__Problem requirements__:
Your reply should hold only the lines from the records below where "Ascii" occurs.

__Dataset__:

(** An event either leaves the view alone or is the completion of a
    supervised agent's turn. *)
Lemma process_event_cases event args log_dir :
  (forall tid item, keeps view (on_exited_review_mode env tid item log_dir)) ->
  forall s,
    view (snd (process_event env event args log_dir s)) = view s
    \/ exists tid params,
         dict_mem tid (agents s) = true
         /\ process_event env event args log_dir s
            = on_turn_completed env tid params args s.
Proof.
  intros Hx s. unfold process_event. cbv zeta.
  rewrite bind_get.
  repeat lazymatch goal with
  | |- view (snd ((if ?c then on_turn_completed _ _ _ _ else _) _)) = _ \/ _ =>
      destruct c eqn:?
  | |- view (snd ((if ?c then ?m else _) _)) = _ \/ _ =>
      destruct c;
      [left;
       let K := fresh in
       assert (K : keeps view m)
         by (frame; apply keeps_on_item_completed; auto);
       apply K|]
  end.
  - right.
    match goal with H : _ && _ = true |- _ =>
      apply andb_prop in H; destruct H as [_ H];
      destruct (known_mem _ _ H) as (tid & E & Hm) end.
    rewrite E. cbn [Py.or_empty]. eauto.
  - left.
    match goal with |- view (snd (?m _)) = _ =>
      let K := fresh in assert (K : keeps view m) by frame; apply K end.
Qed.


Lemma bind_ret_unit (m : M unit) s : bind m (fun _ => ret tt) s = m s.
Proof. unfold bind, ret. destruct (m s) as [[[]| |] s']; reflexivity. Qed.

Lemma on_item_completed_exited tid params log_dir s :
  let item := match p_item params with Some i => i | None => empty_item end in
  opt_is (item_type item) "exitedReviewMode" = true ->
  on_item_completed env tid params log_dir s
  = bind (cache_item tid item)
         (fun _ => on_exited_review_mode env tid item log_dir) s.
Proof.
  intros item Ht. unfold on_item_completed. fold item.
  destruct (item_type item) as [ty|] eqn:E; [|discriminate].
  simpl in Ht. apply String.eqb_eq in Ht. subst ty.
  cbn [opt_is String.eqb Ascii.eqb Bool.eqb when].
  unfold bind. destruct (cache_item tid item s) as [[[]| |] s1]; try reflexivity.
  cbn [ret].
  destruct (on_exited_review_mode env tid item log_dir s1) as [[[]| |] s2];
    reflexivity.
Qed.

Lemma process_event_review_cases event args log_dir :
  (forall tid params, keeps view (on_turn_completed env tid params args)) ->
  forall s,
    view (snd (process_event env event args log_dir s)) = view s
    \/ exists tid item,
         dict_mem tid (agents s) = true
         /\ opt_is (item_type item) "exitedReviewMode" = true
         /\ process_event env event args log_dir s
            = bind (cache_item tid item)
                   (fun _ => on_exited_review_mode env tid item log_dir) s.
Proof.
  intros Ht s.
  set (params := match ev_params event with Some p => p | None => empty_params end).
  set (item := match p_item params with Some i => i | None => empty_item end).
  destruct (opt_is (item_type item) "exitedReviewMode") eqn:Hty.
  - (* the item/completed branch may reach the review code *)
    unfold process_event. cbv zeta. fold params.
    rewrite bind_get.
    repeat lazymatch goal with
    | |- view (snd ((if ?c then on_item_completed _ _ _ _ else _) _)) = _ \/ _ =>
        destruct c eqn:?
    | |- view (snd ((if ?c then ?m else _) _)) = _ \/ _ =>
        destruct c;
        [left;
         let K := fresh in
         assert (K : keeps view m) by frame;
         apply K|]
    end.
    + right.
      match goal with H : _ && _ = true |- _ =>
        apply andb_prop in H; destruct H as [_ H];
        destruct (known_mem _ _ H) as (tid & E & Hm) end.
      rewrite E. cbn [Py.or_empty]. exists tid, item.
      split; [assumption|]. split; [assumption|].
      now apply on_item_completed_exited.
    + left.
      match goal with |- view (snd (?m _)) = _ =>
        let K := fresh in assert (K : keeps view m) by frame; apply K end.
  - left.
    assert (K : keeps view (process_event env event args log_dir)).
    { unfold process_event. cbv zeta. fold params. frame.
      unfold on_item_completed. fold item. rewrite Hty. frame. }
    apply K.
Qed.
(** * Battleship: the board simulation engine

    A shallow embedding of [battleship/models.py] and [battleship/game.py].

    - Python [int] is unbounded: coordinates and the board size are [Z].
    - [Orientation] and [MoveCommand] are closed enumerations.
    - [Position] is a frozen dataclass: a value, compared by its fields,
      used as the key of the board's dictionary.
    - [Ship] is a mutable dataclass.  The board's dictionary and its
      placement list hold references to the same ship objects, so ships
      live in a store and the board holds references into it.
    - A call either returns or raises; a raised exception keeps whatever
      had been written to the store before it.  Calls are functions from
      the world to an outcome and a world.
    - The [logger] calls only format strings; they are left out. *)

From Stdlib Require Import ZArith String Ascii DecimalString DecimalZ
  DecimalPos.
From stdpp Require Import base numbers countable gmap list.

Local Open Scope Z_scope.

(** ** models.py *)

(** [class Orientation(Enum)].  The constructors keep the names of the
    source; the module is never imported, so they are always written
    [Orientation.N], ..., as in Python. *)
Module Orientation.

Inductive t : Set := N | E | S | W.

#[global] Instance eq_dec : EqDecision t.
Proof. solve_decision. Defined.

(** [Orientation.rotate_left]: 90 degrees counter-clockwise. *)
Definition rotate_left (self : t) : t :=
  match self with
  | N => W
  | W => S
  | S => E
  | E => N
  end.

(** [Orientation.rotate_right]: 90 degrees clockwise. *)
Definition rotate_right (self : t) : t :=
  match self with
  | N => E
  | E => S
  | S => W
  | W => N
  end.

==

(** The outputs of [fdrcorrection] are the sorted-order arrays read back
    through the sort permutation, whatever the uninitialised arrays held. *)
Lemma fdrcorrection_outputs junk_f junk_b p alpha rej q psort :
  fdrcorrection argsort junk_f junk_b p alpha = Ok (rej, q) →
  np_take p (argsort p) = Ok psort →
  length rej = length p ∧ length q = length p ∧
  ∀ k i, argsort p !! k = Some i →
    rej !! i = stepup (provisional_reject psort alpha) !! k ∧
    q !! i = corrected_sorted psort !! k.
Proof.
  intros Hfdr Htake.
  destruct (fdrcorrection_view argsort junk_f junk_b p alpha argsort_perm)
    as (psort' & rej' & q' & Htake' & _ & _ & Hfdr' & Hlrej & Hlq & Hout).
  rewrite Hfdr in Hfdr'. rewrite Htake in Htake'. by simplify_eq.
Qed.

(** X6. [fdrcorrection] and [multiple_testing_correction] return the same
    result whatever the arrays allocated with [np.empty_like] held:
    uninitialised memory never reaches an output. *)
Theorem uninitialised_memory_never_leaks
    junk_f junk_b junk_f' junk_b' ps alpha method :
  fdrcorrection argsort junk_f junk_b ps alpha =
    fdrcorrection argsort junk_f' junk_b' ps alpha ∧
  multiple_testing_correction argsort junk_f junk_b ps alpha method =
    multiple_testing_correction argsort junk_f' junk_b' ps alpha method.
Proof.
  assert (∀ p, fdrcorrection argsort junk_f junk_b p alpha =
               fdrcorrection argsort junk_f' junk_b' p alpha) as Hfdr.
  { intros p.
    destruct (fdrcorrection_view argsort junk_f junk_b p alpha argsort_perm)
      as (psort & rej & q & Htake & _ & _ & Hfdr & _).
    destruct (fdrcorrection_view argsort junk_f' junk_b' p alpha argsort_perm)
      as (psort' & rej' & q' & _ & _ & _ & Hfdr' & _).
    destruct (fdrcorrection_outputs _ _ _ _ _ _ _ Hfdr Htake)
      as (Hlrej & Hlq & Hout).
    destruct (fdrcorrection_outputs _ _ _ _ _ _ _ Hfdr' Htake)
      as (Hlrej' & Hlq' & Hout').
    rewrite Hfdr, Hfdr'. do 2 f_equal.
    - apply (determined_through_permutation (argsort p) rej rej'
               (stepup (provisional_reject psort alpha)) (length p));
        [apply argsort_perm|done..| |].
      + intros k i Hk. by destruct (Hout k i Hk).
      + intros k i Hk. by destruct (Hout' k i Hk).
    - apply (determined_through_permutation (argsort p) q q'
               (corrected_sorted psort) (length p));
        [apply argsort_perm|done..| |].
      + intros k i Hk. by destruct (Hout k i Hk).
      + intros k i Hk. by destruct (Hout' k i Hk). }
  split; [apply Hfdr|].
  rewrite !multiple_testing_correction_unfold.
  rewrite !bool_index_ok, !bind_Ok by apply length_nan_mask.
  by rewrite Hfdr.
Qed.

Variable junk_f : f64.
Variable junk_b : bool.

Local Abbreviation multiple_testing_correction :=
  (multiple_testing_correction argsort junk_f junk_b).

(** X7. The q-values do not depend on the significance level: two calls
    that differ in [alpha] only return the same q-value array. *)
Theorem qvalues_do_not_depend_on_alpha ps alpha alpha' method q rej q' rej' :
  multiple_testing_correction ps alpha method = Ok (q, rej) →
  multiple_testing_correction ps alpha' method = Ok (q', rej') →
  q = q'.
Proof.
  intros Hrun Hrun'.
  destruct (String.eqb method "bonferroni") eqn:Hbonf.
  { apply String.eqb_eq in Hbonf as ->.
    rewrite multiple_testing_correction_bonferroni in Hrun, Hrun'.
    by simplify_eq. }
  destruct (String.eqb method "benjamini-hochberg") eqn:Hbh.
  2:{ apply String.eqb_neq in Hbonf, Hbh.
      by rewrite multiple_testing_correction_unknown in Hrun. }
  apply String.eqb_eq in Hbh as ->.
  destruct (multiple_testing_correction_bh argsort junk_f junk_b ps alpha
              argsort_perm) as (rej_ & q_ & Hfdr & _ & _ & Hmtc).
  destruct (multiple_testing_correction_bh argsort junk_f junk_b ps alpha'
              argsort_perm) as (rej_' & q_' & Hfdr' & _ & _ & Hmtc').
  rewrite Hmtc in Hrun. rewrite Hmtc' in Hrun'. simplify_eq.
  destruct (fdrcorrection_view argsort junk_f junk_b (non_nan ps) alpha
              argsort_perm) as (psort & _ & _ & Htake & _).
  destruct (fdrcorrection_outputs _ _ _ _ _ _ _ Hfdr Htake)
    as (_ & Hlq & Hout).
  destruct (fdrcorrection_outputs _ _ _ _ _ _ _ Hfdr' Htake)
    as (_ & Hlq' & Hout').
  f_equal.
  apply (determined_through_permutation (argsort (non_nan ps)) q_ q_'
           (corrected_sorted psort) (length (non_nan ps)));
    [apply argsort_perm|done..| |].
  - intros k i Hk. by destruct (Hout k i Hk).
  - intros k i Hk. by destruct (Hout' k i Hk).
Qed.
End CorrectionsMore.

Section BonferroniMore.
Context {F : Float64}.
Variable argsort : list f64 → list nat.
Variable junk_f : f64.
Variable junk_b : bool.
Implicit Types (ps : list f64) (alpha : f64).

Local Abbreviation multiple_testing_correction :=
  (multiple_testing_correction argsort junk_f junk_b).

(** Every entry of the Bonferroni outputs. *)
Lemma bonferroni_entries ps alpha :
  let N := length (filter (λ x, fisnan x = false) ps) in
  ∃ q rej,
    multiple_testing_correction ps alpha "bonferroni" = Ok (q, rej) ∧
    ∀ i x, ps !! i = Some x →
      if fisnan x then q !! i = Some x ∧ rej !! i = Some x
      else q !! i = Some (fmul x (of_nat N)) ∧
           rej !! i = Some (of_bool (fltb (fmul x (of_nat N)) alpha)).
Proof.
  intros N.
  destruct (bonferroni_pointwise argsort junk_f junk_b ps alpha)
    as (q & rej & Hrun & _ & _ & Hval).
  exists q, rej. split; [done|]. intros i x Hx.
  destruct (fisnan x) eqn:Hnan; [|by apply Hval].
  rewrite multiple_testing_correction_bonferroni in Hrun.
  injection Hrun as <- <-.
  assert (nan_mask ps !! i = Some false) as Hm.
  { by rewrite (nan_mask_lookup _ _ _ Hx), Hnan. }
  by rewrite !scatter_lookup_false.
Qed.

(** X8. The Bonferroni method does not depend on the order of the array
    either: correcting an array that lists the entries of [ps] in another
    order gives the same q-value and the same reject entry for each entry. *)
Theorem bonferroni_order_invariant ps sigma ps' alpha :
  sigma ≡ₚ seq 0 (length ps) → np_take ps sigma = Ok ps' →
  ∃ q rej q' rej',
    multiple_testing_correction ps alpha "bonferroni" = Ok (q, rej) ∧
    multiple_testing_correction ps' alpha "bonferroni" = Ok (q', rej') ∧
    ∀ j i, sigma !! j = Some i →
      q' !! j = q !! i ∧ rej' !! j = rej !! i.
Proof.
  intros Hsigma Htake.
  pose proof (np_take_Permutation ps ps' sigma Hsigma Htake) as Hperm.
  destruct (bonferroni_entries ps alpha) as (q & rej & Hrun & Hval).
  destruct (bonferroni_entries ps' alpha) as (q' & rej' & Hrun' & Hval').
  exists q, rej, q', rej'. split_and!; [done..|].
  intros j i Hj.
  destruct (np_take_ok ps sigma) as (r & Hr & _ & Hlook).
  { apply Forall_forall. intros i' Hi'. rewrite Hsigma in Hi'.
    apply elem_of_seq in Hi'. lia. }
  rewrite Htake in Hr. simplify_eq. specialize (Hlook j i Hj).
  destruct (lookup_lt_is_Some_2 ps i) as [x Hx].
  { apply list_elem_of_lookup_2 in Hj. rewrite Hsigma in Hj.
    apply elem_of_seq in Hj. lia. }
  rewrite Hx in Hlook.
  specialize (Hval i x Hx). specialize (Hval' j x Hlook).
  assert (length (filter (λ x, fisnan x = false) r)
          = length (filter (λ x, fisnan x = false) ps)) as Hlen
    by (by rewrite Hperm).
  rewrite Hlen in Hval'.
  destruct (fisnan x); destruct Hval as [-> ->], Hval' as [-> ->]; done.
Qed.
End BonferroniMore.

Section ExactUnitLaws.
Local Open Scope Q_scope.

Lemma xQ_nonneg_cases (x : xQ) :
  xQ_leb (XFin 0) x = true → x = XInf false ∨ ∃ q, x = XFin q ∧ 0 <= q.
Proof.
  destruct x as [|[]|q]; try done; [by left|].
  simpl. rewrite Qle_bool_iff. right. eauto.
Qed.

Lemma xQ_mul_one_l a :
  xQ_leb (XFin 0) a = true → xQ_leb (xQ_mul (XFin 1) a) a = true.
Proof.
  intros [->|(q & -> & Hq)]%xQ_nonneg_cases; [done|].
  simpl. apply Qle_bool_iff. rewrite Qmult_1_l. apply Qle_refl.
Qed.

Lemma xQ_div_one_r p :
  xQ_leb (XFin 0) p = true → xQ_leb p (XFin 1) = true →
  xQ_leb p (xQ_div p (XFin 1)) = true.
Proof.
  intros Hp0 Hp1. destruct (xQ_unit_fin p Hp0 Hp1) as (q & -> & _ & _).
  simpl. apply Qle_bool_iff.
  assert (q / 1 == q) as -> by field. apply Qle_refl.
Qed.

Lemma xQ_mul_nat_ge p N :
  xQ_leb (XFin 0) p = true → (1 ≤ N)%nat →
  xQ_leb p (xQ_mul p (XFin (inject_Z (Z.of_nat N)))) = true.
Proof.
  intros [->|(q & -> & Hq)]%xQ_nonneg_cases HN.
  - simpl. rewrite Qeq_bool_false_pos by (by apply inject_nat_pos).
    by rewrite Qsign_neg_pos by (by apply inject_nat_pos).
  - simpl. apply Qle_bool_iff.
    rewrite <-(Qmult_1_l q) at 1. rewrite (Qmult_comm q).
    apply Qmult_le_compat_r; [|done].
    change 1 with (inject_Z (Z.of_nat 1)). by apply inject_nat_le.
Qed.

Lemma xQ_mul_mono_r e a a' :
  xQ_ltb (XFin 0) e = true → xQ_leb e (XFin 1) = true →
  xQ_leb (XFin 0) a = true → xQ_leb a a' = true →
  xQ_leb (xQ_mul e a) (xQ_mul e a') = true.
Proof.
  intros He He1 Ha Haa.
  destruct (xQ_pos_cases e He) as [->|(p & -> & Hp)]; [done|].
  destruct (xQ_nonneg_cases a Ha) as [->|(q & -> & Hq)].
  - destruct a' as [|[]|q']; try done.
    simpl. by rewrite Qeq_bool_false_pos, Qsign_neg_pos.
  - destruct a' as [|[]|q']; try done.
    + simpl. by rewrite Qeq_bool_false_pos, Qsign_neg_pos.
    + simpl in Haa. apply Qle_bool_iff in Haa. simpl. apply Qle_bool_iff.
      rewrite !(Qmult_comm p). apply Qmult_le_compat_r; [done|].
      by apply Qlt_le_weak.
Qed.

...

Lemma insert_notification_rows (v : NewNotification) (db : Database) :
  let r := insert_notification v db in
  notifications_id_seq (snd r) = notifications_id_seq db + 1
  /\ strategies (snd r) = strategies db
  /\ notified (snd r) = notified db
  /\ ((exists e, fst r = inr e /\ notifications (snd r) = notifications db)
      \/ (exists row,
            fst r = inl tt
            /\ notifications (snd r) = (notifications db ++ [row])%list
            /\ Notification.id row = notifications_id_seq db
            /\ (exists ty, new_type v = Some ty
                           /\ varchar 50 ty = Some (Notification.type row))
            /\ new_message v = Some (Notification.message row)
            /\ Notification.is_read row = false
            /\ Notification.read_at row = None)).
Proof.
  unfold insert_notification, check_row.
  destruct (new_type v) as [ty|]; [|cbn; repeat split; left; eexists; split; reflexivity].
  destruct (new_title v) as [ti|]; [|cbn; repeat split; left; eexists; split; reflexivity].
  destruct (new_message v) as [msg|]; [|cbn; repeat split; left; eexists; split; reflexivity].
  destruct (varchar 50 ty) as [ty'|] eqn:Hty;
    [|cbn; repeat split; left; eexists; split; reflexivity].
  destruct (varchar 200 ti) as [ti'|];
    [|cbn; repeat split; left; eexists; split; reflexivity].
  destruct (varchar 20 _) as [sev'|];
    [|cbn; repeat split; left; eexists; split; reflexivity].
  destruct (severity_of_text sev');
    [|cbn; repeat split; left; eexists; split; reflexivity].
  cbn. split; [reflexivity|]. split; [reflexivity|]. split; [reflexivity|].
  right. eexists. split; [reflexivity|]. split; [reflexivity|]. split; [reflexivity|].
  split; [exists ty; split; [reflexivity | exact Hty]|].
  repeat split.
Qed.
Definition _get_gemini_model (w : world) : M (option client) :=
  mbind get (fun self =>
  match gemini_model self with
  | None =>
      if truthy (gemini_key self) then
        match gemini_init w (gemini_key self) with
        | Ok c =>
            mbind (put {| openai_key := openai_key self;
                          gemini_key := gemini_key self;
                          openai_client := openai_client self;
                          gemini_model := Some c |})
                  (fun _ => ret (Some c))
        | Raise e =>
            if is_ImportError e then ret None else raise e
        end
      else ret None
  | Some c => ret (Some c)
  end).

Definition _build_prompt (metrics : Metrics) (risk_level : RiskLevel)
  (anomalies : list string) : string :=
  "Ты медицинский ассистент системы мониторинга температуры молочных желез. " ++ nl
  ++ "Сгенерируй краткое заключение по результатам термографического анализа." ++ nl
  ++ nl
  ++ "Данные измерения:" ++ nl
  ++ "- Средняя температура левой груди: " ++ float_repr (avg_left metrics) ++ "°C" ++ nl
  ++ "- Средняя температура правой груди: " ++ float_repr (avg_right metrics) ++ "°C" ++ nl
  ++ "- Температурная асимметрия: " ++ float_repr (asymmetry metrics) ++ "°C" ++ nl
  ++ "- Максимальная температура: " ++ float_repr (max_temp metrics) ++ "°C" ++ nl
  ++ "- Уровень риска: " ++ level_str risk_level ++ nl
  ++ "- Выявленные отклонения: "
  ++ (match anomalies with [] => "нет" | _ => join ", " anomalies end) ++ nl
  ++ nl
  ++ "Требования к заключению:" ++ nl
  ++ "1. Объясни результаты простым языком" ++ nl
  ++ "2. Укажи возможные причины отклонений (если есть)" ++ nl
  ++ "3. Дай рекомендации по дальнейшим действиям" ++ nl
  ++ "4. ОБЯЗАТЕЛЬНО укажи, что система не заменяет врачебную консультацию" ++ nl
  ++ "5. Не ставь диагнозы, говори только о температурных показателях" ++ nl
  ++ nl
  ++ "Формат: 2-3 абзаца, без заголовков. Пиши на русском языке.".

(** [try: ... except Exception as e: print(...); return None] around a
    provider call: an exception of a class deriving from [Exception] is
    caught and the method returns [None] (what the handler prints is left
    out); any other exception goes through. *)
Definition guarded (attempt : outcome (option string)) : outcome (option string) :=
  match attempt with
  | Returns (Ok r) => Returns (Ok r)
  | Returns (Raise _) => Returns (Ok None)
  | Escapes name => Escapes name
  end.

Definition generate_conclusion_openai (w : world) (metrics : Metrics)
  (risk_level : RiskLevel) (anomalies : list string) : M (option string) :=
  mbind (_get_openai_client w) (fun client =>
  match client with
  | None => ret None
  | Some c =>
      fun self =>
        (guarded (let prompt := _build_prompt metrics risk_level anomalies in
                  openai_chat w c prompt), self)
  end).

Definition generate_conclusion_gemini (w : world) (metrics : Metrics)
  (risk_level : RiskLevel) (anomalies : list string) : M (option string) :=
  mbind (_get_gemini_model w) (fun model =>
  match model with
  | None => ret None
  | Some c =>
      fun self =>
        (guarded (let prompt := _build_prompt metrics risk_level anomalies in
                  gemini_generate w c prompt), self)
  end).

__Result of the exercise__:
  cbn [opt_is String.eqb Ascii.eqb Bool.eqb when].
From Stdlib Require Import ZArith String Ascii DecimalString DecimalZ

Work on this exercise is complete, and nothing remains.